Office of Investments

2008 Investment Report

Pooled Endowment Funds

The closing months of calendar year 2008 marked the nation's most difficult investment period in decades. Case Western Reserve University’s pooled endowment (the "pool") was not exempt from this turmoil, but limited its losses through a long-term strategy of combining diversification with active risk management.

The pool's market value as of December 31, 2008, was approximately $1.12 billion. This value equated to an investment return of -21.2 percent for calendar year 2008, and an annualized rate of return of +5.7 percent over the past five years.

This past year's decline, while significant, was far smaller than the 37 percent drop suffered by the S&P 500® during the same period. In addition, the pool's performance bettered that of its two official benchmarks: 1) a neutral “policy portfolio” that is a weighted blend of nine market indices; and 2) a peer group of endowments from other major universities, as reported by Cambridge Associates LLC.

As of year-end, the pool's performance topped the policy portfolio by 500 basis points in 2008, and by nearly 300 basis points over the past five years.

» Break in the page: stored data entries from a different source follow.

(* ===== verification/MemmgrHeap.v ===== *)
(** * The task memory manager on the heap

    The address space and the region list of a task, with the bytes they
    occupy: created on a heap that has room ([heap_at]), they share no byte
    with each other, with the heap that remains or with anything older. *)
From S2P Require Import Prelude Memory PageAlloc Chain Slab Pmm KmallocSpec HeapFrame.
From S2P Require Import Klib KlibSpec Vmm VmmProofs VmmRange VmmRoute VmmClaims Memmgr MemmgrSpec.
Import Slab Pmm Klib Vmm Memmgr.

(** ** Address spaces *)

Section Space.
Context `{Hhdm} `{Linker} {P : Type} `{!PageAllocator P}.

Implicit Types v : vmm P.

Lemma copy_entries_spec n : forall i m dst src,
  0 <= i -> i + Z.of_nat n <= 512 -> dst + 4096 <= src \/ src + 4096 <= dst ->
  let m' := copy_entries n i m dst src in
  (forall j, 0 <= j < 512 -> load 8 m' (entry_addr dst j) =
     if decide (i <= j < i + Z.of_nat n) then load 8 m (entry_addr src j) else load 8 m (entry_addr dst j)) /\
  agree (fun x => ~ in_range dst 4096 x) m m'.
Proof.
  unfold entry_addr. induction n as [|n IH]; intros i m dst src Hi Hn Hap; cbn [copy_entries].
  { split; [|done]. intros j Hj. by rewrite decide_False by lia. }
  unfold entry_addr. destruct (IH (i + 1) (store 8 m (dst + 8 * i) (load 8 m (src + 8 * i))) dst src) as [Hl Ha]; [lia..|].
  split.
  - intros j Hj. rewrite Hl by done. destruct (decide (j = i)) as [->|Hne].
    + rewrite decide_False, decide_True by lia. apply load8_store8, load8_range.
    + rewrite !load_store_ne by lia. do 2 case_decide; done || lia.
  - etransitivity; [|exact Ha]. apply agree_store. unfold in_range. intros; lia.
Qed.

(** The tables of the kernel, if it has its own, are not the heap's. *)
Definition kernel_clear (m : mem) (kas : Z) (B : Z -> Prop) : Prop :=
  kas = 0 \/ forall x, in_range kas sizeof_addr_space x \/ in_range (as_pml4 m kas) 4096 x -> ~ B x.

(** The bytes of an address space: its structure and its first table. *)
Definition space_byte (m : mem) (a x : Z) : Prop := in_range a sizeof_addr_space x \/ in_range (as_pml4 m a) 4096 x.

(** A new address space at [a] in memory [m]. *)
Record new_space (B : Z -> Prop) (m : mem) (a : Z) (B' : Z -> Prop) : Prop := {
  ns_space : 0 < a /\ a + sizeof_addr_space <= 2 ^ 64;
  ns_pml4 : 0 < as_pml4 m a /\ as_pml4 m a + 4096 <= 2 ^ 64;
  ns_own x : space_byte m a x -> B x /\ ~ B' x;
  ns_apart x : in_range a sizeof_addr_space x -> ~ in_range (as_pml4 m a) 4096 x;
}.

(** Before the entries of the kernel are copied. *)
Lemma bare_space n v B :
  heap_at (2 + n) (v_heap v) B ->
  exists h a B', heap_at n h B' /\ (forall x, B' x -> B x) /\ new_space B (h_mem h) a B' /\
    (forall i, 0 <= i < 512 -> load 8 (h_mem h) (entry_addr (as_pml4 (h_mem h) a) i) = 0) /\
    agree (fun x => ~ B x) (v_mem v) (h_mem h) /\
    vmm_create_address_space 64 v =
      Some (if kernel_as v =? 0 then set_heap v h
            else set_heap v (set_mem h (copy_entries 256 256 (h_mem h) (as_pml4 (h_mem h) a) (as_pml4 (h_mem h) (kernel_as v)))), a).
Proof.
  intros HB. unfold vmm_create_address_space.
  destruct (heap_at_room (1 + n) sizeof_addr_space (v_heap v) B HB) as (h1 & a & B1 & E1 & Hne & HB1 & Ho1); [done..|].
  rewrite E1. cbn [mbind option_bind]. destruct (ho_pos _ _ _ _ _ _ Ho1) as [Ha0 Ha1].
  rewrite (proj2 (Z.eqb_neq a 0)) by done. set (m1 := memset _ a 0 sizeof_addr_space).
  assert (agree (fun x => ~ in_range a sizeof_addr_space x) (h_mem h1) m1) as Hm1 by (by apply memset_outside).
  destruct (page_table_room n (set_vmem (set_heap v h1) m1) B1) as (h2 & B2 & p & E2 & Hp & _ & Hlim & HB2 & Ho2 & Hz).
  { apply heap_at_write; [done|]. eapply agree_sub; [exact Hm1|]. intros x Hx. by apply (ho_apart _ _ _ _ _ _ Ho1). }
  change (v_mem (set_heap v h1)) with (h_mem h1) in *. fold m1. rewrite E2. set (t := p + hhdm_offset) in *.
  destruct (ho_pos _ _ _ _ _ _ Ho2) as [Ht0 Ht1]. rewrite (proj2 (Z.eqb_neq t 0)) by lia.
  change (v_mem (set_vmem _ m1)) with m1 in Ho2. set (m2 := set_as_pml4 (h_mem h2) a t).
  assert (agree (fun x => ~ in_range a 8 x) (h_mem h2) m2) as Hm2 by (by apply agree_store).
  assert (forall x, in_range a sizeof_addr_space x -> B x /\ ~ B1 x) as Hown1.
  { intros x Hx. split; [by apply (ho_from _ _ _ _ _ _ Ho1)|]. intros Hb. by apply (ho_apart _ _ _ _ _ _ Ho1 x Hb). }
  assert (forall x, in_range a 8 x -> in_range a sizeof_addr_space x) as Ha8 by (unfold in_range, sizeof_addr_space; lia).
  assert (forall x, in_range t 4096 x -> B1 x /\ ~ B2 x) as Hown2.
  { intros x Hx. split; [by apply (ho_from _ _ _ _ _ _ Ho2)|]. intros Hb. by apply (ho_apart _ _ _ _ _ _ Ho2 x Hb). }
  assert (forall x, in_range a sizeof_addr_space x -> ~ in_range t 4096 x) as Hat.
  { intros x [_ Hx]%Hown1 Hxt. by apply Hx, Hown2. }
  assert (as_pml4 m2 a = t) as Et by (apply load8_store8; lia).
  exists (set_mem h2 m2), a, B2. change (h_mem (set_mem h2 m2)) with m2. split; [|split; [|split; [|split; [|split]]]].
  - apply heap_at_write; [done|]. eapply agree_sub; [exact Hm2|]. intros x Hx [_ Hr]%Ha8%Hown1.
    by apply Hr, (ho_left _ _ _ _ _ _ Ho2).
  - intros x Hx. by apply (ho_left _ _ _ _ _ _ Ho1), (ho_left _ _ _ _ _ _ Ho2).
  - split; unfold space_byte; rewrite ?Et; try done. intros x [Hx|Hx]; [destruct (Hown1 x Hx)|destruct (Hown2 x Hx)]; split; try done.
    + intros Hb. by apply (ho_left _ _ _ _ _ _ Ho2) in Hb.
    + by apply (ho_left _ _ _ _ _ _ Ho1).
  - intros i Hi. rewrite Et, <- (Hz i Hi). symmetry. apply load_agree. eapply agree_sub; [exact Hm2|].
    intros x Hx Hxa%Ha8%Hat. apply Hxa. unfold in_range, entry_addr in *. lia.
  - transitivity (h_mem h1); [apply Ho1|]. transitivity m1; [eapply agree_sub; [exact Hm1|]|].
    + intros x Hx Hr. by apply Hx, Hown1.
    + transitivity (h_mem h2); [eapply agree_sub; [apply Ho2|]|eapply agree_sub; [exact Hm2|]].
      * intros x Hx Hb. by apply Hx, (ho_left _ _ _ _ _ _ Ho1).
      * intros x Hx Hr%Ha8. by apply Hx, Hown1.
  - rewrite Et. change (kernel_as (set_vmem _ _)) with (kernel_as v). by destruct (kernel_as v =? 0).
Qed.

The pool’s return also was ranked among the "top quartile" of investment results reported by peer universities for the last one-, three-, five- and ten-year reporting periods.

The pooled endowment maintains a broadly diversified and global investment allocation mix. It includes public equities, private capital, hedge funds, fixed income holdings, and real assets, among them real estate and natural resources (see chart). Coupled with active risk management, this highly diversified strategy seeks to provide positive and stable returns commensurate with risk through all market and economic conditions.

The speed of the collapse in world economies and the global financial system through the last six months of 2008, however, defied the logic of any diversification strategy. As equities, commodities, real estate and corporate credit instruments all rushed into highly correlated declines, access to liquidity became an instant priority.

Nevertheless, several of the endowment’s hedge fund holdings did their job well and provided positive returns that buffered the falling values of other assets. We also have actively adjusted liquidity to ensure support for the endowment’s regular distributions to the university’s operating budget. Finally, we are continuously seeking – and finding – opportunistic investments arising from the extreme market dislocations. The pool's perpetual investment horizon remains its most valuable asset.

Sally J. Staley

Chief Investment Officer

Asset Allocation Policy

Case Western Reserve’s impressive long-term investment record, in part, is the result of a diversified asset allocation policy. Asset allocation involves making decisions about which types of securities or sectors to invest and how much of the total portfolio should be assigned.